(** * FaceCamera: camera negotiation, readiness gate and frame capture

    A shallow embedding of [src/components/face/FaceCamera.tsx] (the React
    component wrapping [navigator.mediaDevices.getUserMedia], a [<video>]
    element and a hidden [<canvas>]), together with the properties of its
    three exposed operations [startCamera], [stopCamera] and [capture].

    The browser is the environment: what [getUserMedia] answers, when the
    video element fires its events, and which pixels [drawImage] paints are
    inputs of the model.  What the component does with them is transcribed
    from the source, statement by statement. *)

From Stdlib Require Import String Ascii List Arith Bool Lia.
From stdpp Require Import base option list gmap strings.
Import ListNotations.

Local Open Scope string_scope.
Local Open Scope nat_scope.

(** ** JavaScript values the component branches on *)

(** [x || dflt] on a string: the empty string is falsy. *)
Definition orElse (x dflt : string) : string :=
  if String.eqb x "" then dflt else x.

(** [x || dflt] on a number: zero is falsy. *)
Definition orElseNat (x dflt : nat) : nat :=
  if x =? 0 then dflt else x.

(** [opt || dflt] on an optional string property ([undefined] is falsy). *)
Definition optOrElse (x : option string) (dflt : string) : string :=
  match x with
  | Some s => orElse s dflt
  | None => dflt
  end.
(** * knittingpattern.Dumper: writing objects to files

    A shallow embedding of [knittingpattern/Dumper.py] (classes
    [ContentDumper] and [JSONDumper]) together with the part of the Python
    runtime the module leans on: file-like objects ([io.StringIO], files
    opened with [open(path, "w")], [tempfile.NamedTemporaryFile]), the
    [with] statement, and [json.dump].

    Python [str] values are lists of characters; the characters are the
    code points below 256.  Floating point numbers are outside the model. *)

From Stdlib Require Import ZArith Ascii String List Lia.
From Stdlib Require DecimalFacts DecimalPos DecimalZ.
From stdpp Require Import gmap strings list fin_maps.

Local Open Scope nat_scope.

(** ** Text *)

Abbreviation text := (list ascii).

Definition str (s : string) : text := list_ascii_of_string s.

(** ** Python values handed to [json.dump] *)

(** Dictionary keys.  [json] accepts [str], [int], [bool] and [None] keys
    (converting all of them to strings) and rejects every other key. *)
Inductive pykey :=
| KStr (s : text)
| KInt (z : Z)
| KBool (b : bool)
| KNone
| KOther (id : nat).

(** [PyDict] lists the items in insertion order, the order in which Python
    iterates over a [dict].  [PyOther] stands for any object the default
    encoder has no case for (a set, bytes, an instance of a user class). *)
Unset Elimination Schemes.
Inductive pyobj :=
| PyNone
| PyBool (b : bool)
| PyInt (z : Z)
| PyStr (s : text)
| PyList (l : list pyobj)
| PyTuple (l : list pyobj)
| PyDict (d : list (pykey * pyobj))
| PyOther (id : nat).
Set Elimination Schemes.

(** ** Exceptions *)

Inductive exn :=
| ValueError            (* I/O operation on closed file *)
| UnsupportedOperation  (* io.UnsupportedOperation: not readable *)
| AttributeError        (* the object has no such attribute *)
| TypeError             (* Object of type ... is not JSON serializable *)
| FileExistsError       (* No usable temporary file name found *)
| OSError (errno : nat) (* failure reported by the operating system *)
| UserError (tag : nat) (* raised by a function the caller supplied *).

Inductive result (A : Type) :=
| Ok (a : A)
| Raise (e : exn).
Arguments Ok {A} a.
Arguments Raise {A} e.

(** ** File-like objects *)

Inductive mode := ModeW | ModeWPlus.
Inductive encoding := PlatformDefault | UTF8.

(** How a file-like object came into being. *)
Inductive origin :=
| StringIO
| OpenedFile (p : text) (m : mode) (enc : encoding)
| TemporaryFile (p : text) (m : mode) (enc : encoding) (delete : bool).

(** [f_buf] is the content as seen through the object: for a [StringIO] the
    buffer itself, for a file on disk the content including data that was
    written but not flushed yet. *)
Record fobj := FObj {
  f_origin : origin;
  f_buf : text;
  f_pos : nat;
  f_closed : bool
}.

Abbreviation handle := nat.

⁂

TASK STATEMENT – Which lines above include "falsy"? Show each of them by copying it.

RESPONSE TO THE TASK –
(** [x || dflt] on a string: the empty string is falsy. *)
(** [x || dflt] on a number: zero is falsy. *)
(** [opt || dflt] on an optional string property ([undefined] is falsy). *)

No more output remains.